**What you are asked to do:** Every line in the records below between the one holding "Record WriteEntry := MkEntry" and the one holding "Definition resolveUnder (base", inclusive, is to be set down exactly; all other lines are to be left out.
· · · · · · ·
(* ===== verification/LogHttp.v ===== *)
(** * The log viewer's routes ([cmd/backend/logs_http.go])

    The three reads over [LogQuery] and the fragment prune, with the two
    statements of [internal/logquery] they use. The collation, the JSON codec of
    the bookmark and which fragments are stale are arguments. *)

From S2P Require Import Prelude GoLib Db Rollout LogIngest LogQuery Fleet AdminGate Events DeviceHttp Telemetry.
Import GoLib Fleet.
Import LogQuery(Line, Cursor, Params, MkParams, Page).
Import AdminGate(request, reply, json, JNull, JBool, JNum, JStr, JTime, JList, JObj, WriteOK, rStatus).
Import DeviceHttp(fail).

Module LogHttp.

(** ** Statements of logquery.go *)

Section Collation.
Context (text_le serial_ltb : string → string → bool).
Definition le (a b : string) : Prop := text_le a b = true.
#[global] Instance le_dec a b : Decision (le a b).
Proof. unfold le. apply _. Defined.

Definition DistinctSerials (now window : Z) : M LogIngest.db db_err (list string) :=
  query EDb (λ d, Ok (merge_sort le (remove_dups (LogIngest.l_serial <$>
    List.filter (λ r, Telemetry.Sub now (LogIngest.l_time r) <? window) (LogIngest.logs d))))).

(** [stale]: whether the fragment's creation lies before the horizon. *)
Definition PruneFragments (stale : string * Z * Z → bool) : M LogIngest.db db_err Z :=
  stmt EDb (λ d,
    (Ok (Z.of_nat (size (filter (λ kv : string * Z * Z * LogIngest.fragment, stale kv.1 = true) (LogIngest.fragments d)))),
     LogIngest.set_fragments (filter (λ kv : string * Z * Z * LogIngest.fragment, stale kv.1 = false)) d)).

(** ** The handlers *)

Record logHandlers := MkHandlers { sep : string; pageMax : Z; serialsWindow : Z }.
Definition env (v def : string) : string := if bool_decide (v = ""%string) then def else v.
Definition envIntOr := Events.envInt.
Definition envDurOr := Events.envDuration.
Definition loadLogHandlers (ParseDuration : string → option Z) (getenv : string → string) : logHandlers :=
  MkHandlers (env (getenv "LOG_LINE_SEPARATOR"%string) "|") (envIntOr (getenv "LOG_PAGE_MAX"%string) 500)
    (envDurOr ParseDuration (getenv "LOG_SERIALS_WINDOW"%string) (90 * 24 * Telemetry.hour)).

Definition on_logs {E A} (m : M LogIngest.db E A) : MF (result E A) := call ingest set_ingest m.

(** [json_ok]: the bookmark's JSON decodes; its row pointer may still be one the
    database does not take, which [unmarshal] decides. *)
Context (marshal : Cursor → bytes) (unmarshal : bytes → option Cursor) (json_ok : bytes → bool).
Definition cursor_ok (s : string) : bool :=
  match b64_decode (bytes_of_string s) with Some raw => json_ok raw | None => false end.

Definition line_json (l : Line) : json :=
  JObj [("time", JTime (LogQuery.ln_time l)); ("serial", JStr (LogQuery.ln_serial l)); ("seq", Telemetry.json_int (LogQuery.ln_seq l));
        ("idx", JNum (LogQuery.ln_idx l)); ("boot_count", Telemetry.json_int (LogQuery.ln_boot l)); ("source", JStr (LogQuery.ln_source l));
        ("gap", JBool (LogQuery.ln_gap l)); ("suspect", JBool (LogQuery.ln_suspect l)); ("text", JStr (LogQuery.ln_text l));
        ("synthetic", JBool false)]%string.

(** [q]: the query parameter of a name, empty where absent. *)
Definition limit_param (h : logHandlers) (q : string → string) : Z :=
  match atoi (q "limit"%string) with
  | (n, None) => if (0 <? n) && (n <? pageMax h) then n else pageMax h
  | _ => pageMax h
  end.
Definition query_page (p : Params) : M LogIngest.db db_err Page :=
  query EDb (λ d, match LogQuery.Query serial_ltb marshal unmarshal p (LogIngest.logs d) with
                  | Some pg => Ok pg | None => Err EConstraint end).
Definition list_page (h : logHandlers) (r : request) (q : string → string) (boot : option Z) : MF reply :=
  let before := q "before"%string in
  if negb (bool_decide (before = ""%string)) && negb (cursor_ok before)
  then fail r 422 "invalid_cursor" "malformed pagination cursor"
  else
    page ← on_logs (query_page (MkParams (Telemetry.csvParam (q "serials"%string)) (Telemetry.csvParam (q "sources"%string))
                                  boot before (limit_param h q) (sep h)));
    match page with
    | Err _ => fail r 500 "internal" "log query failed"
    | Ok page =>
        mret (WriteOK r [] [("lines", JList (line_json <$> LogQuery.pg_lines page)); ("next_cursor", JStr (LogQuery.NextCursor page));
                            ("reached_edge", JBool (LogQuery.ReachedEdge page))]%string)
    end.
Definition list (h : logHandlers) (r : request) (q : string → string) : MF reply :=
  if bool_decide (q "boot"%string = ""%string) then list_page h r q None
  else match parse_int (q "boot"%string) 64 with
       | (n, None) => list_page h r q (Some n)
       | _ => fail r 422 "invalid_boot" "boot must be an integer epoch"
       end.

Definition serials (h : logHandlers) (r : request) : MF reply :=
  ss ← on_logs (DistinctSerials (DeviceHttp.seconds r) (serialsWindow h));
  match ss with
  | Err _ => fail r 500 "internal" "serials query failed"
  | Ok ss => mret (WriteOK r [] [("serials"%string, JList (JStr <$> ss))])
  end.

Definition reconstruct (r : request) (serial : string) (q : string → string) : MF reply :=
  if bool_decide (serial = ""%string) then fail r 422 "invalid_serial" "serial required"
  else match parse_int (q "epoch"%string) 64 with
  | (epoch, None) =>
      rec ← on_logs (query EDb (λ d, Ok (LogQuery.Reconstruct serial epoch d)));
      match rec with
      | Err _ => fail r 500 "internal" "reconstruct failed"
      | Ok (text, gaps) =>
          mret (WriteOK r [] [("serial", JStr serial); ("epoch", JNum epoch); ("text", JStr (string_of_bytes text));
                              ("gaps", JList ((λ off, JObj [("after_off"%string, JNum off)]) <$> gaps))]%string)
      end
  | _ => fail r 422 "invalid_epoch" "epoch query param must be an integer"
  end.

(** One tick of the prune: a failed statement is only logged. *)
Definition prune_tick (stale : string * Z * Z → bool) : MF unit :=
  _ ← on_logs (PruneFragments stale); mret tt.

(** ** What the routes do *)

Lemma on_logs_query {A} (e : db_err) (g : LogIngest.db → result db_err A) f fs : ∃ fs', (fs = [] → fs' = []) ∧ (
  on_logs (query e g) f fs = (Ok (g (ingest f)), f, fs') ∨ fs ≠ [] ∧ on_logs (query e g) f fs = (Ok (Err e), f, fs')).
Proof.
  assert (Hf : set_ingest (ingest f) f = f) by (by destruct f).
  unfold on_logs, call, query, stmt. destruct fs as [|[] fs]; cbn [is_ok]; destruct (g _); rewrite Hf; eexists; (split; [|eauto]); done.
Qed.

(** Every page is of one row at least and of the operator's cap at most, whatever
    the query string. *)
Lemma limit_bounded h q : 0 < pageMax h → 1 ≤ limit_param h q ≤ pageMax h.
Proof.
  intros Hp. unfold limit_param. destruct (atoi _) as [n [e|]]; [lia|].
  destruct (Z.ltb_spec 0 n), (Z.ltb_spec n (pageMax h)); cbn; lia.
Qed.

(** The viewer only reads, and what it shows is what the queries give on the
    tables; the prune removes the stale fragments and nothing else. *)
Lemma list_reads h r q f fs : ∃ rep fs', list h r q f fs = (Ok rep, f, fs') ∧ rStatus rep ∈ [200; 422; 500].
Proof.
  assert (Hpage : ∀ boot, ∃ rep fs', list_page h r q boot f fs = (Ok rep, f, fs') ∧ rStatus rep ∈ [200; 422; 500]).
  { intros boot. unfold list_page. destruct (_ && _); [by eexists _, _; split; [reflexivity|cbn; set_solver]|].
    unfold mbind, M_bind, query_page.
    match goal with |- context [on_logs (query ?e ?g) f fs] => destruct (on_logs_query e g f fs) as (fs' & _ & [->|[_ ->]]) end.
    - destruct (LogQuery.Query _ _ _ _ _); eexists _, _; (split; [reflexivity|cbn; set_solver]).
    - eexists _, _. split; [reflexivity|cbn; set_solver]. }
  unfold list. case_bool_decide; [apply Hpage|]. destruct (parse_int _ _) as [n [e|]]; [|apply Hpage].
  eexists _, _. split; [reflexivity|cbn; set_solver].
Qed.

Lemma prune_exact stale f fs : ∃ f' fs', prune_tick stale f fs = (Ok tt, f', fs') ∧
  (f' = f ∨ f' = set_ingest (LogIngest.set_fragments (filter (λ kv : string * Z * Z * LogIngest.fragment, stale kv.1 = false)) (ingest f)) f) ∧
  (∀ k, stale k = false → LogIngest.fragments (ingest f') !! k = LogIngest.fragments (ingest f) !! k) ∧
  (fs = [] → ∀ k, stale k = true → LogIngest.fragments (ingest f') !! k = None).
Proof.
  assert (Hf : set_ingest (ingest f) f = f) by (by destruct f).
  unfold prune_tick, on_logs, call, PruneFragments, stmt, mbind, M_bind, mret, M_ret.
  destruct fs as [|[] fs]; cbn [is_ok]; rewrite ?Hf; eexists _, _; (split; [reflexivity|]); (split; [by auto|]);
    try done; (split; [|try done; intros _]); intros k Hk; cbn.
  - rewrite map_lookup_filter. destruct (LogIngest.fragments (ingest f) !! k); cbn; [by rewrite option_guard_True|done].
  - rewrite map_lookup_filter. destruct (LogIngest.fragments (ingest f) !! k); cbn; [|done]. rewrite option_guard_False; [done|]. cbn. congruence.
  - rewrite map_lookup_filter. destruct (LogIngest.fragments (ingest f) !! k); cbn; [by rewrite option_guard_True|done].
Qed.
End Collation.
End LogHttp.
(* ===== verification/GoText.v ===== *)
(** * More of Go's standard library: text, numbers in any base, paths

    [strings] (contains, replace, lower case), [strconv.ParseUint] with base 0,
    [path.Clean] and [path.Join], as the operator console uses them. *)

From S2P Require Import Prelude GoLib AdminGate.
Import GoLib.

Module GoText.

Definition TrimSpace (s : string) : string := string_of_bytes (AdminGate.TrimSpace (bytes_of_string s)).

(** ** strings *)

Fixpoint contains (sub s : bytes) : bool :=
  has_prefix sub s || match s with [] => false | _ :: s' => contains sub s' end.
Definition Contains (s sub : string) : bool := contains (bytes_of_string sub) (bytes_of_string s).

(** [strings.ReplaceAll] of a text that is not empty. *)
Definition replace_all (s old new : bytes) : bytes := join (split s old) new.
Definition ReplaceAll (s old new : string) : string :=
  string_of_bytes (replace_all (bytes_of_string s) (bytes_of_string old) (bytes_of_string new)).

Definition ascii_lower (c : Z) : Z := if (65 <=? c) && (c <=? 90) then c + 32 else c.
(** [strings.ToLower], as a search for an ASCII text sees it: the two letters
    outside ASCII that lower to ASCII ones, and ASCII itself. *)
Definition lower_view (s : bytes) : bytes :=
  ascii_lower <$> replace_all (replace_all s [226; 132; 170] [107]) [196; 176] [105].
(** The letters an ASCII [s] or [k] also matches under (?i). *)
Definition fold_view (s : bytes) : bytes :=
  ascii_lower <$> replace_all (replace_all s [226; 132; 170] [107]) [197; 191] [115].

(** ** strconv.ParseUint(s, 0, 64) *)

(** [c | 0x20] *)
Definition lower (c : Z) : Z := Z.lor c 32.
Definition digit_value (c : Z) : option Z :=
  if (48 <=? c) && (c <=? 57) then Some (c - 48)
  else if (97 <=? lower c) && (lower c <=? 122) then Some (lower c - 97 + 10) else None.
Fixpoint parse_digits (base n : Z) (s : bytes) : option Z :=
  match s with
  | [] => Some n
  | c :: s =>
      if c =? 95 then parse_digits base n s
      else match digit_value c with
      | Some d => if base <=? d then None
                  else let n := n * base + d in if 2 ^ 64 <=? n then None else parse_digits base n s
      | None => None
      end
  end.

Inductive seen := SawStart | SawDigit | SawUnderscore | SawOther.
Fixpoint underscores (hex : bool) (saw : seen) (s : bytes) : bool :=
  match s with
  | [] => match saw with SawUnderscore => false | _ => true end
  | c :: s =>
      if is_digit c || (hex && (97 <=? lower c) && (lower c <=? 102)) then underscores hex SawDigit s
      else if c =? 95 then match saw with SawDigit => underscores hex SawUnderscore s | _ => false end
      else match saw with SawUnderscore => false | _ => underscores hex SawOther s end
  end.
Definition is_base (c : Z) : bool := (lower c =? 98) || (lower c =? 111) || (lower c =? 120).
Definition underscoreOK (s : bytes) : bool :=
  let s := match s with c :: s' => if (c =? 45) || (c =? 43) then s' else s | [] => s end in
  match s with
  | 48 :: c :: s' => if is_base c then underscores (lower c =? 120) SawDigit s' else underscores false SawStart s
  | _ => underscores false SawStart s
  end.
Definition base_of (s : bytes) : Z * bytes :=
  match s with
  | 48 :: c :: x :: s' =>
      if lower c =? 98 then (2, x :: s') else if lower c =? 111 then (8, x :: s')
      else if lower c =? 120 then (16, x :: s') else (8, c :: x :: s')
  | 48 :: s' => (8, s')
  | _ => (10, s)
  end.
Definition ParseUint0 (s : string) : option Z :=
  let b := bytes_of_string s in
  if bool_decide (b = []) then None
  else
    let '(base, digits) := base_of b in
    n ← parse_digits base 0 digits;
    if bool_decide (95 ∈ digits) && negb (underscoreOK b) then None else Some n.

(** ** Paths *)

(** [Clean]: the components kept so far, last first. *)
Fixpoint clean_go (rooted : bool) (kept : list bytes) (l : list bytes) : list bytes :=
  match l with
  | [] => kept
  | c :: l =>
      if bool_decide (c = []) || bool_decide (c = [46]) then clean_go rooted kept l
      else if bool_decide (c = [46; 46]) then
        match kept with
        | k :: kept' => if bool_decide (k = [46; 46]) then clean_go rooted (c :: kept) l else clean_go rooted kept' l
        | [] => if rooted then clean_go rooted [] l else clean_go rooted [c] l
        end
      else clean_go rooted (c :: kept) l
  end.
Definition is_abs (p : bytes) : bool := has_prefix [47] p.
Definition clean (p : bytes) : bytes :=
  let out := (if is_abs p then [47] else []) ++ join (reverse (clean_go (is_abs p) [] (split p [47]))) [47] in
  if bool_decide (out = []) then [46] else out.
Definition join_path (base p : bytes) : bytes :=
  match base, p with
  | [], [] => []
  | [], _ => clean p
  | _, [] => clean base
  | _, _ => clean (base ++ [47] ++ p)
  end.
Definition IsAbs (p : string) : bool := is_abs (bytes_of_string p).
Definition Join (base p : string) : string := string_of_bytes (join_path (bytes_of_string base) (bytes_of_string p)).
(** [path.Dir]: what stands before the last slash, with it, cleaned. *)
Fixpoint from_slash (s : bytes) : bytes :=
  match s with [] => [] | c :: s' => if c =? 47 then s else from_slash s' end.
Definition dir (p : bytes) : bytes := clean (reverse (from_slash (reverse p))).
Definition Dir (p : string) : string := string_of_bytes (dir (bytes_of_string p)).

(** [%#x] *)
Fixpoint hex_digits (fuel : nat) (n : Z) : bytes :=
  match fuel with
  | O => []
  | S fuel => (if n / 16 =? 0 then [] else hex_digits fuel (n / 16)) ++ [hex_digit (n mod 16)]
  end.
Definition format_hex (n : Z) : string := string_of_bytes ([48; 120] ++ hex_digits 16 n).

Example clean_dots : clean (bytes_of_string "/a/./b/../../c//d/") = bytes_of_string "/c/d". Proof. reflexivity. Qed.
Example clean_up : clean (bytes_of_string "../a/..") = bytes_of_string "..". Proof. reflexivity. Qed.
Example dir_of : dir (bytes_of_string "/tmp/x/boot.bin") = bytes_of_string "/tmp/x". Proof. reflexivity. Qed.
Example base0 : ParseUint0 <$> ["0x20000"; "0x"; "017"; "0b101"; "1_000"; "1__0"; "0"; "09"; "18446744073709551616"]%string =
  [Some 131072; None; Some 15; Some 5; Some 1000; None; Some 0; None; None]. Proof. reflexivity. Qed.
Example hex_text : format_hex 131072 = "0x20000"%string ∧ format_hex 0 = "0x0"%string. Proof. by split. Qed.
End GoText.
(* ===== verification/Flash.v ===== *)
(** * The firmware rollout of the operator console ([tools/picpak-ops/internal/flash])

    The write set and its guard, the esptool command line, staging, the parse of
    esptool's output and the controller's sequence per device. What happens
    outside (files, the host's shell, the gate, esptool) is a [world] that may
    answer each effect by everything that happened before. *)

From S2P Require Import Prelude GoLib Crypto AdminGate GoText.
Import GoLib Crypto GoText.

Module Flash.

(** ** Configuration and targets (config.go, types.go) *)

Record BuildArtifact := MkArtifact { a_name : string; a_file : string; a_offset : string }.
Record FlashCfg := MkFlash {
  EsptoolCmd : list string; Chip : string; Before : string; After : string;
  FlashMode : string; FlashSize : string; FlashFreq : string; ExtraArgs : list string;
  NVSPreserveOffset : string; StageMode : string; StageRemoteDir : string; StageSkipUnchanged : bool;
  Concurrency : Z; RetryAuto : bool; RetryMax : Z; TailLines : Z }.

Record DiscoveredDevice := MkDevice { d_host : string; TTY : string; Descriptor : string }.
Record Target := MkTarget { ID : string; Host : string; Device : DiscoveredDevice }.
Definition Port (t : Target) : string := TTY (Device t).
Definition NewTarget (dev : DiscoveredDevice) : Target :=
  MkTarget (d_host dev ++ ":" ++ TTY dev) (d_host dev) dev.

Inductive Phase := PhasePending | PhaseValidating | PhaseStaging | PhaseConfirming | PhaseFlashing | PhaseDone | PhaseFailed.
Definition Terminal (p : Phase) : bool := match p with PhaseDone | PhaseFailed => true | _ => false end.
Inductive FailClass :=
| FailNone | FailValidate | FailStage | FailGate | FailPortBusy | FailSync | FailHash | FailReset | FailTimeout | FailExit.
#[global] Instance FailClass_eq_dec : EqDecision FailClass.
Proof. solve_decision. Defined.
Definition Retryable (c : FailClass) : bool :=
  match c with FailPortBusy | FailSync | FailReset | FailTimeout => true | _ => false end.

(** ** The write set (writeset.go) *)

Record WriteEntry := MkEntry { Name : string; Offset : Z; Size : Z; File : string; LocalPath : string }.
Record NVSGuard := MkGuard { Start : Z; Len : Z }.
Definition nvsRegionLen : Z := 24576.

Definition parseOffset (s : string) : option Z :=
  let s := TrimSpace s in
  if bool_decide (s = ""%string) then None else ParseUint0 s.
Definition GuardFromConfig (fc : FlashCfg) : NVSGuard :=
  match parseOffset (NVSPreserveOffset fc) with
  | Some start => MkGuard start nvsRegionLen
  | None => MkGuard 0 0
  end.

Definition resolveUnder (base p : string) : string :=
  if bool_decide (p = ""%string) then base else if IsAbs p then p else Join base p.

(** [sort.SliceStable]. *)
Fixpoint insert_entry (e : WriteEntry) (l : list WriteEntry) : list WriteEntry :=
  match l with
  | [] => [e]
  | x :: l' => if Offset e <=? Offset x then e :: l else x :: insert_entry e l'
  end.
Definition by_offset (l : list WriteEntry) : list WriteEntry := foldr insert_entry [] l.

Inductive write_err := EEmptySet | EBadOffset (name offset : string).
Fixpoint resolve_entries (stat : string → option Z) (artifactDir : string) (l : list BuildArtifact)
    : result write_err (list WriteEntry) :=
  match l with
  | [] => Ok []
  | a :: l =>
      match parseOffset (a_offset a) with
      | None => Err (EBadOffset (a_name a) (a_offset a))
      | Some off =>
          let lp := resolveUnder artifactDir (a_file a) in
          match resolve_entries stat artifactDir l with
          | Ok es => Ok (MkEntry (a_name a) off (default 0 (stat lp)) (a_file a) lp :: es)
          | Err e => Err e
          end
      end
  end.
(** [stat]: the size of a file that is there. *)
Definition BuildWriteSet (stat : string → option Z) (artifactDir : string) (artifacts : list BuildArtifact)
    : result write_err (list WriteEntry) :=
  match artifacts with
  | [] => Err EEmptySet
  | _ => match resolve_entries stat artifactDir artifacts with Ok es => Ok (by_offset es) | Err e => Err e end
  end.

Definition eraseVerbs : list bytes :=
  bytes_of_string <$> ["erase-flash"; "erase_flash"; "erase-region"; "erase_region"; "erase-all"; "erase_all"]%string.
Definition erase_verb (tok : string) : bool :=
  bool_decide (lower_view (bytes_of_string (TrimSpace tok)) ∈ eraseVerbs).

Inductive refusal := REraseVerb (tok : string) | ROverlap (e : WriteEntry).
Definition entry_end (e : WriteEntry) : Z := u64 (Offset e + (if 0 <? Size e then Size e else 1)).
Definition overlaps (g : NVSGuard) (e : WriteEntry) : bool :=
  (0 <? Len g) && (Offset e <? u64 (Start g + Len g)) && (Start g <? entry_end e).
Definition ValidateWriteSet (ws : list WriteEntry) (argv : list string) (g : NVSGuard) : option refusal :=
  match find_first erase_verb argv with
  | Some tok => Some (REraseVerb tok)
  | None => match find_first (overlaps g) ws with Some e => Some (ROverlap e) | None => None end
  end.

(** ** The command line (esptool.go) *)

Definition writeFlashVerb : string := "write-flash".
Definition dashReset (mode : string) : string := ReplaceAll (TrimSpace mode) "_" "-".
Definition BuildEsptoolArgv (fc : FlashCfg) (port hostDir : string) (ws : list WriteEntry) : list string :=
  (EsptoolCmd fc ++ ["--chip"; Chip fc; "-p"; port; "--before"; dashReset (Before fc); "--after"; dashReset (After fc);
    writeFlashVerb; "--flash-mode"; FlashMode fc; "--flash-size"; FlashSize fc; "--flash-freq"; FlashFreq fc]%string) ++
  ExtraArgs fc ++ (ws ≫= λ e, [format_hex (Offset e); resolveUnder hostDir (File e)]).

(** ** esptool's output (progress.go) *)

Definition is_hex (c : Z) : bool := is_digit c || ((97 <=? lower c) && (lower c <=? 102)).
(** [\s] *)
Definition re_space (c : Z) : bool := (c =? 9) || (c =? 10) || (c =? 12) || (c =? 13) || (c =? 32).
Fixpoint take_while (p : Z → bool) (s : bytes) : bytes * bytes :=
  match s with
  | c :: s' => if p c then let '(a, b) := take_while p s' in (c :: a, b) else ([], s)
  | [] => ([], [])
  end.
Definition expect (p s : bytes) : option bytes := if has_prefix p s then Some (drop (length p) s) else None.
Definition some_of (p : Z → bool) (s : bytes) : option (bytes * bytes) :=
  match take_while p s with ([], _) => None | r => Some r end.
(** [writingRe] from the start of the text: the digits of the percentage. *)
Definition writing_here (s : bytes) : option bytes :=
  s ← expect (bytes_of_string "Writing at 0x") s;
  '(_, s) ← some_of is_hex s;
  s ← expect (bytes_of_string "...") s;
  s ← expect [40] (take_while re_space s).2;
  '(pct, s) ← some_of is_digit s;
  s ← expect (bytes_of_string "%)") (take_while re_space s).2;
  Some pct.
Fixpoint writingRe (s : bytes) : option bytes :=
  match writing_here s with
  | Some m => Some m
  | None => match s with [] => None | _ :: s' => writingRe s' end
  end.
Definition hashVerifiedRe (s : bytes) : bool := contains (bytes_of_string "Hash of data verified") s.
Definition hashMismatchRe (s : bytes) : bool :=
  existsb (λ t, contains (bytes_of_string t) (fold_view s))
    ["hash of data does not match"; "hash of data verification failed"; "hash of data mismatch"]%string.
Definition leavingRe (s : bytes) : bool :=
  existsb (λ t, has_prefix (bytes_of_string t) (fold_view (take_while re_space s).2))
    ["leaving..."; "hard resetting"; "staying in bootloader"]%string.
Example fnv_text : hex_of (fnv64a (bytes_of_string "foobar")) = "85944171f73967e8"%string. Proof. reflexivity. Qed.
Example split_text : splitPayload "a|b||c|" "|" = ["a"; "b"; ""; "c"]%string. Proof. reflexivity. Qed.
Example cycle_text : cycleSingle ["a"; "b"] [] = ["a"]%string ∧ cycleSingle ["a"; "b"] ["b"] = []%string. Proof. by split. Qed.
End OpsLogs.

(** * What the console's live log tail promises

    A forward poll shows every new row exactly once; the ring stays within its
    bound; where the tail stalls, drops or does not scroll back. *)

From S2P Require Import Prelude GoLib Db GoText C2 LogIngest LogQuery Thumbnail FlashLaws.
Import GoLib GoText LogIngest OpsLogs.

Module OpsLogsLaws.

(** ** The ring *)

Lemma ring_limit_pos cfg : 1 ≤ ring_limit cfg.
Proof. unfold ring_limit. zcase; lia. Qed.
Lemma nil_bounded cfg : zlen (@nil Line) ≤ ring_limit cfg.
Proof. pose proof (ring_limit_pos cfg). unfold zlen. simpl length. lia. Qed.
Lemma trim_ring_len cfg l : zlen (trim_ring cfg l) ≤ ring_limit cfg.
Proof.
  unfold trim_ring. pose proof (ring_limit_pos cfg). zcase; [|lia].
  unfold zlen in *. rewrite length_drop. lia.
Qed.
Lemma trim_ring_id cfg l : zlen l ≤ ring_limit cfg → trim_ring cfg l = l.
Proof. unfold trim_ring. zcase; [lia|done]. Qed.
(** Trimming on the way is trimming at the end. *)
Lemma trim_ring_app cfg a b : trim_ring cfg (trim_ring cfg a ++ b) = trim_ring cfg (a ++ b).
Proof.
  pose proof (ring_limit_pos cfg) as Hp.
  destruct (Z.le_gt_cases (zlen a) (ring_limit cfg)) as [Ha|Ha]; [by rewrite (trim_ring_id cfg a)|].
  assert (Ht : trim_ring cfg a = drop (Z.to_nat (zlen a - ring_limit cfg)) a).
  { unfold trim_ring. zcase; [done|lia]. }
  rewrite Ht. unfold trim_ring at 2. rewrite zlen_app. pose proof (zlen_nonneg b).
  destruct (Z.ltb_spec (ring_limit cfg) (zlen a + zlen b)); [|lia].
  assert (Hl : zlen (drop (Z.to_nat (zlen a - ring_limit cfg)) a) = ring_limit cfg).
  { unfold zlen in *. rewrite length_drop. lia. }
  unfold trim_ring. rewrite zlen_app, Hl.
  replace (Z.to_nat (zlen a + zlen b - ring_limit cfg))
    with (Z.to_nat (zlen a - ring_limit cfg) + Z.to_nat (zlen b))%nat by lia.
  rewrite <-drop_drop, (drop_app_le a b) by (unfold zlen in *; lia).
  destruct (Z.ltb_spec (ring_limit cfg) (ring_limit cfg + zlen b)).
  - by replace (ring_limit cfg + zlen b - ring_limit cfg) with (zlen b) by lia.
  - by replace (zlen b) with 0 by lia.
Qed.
· · · · · · ·
**Answer to this exercise:**
Record WriteEntry := MkEntry { Name : string; Offset : Z; Size : Z; File : string; LocalPath : string }.
Record NVSGuard := MkGuard { Start : Z; Len : Z }.
Definition nvsRegionLen : Z := 24576.

Definition parseOffset (s : string) : option Z :=
  let s := TrimSpace s in
  if bool_decide (s = ""%string) then None else ParseUint0 s.
Definition GuardFromConfig (fc : FlashCfg) : NVSGuard :=
  match parseOffset (NVSPreserveOffset fc) with
  | Some start => MkGuard start nvsRegionLen
  | None => MkGuard 0 0
  end.

Definition resolveUnder (base p : string) : string :=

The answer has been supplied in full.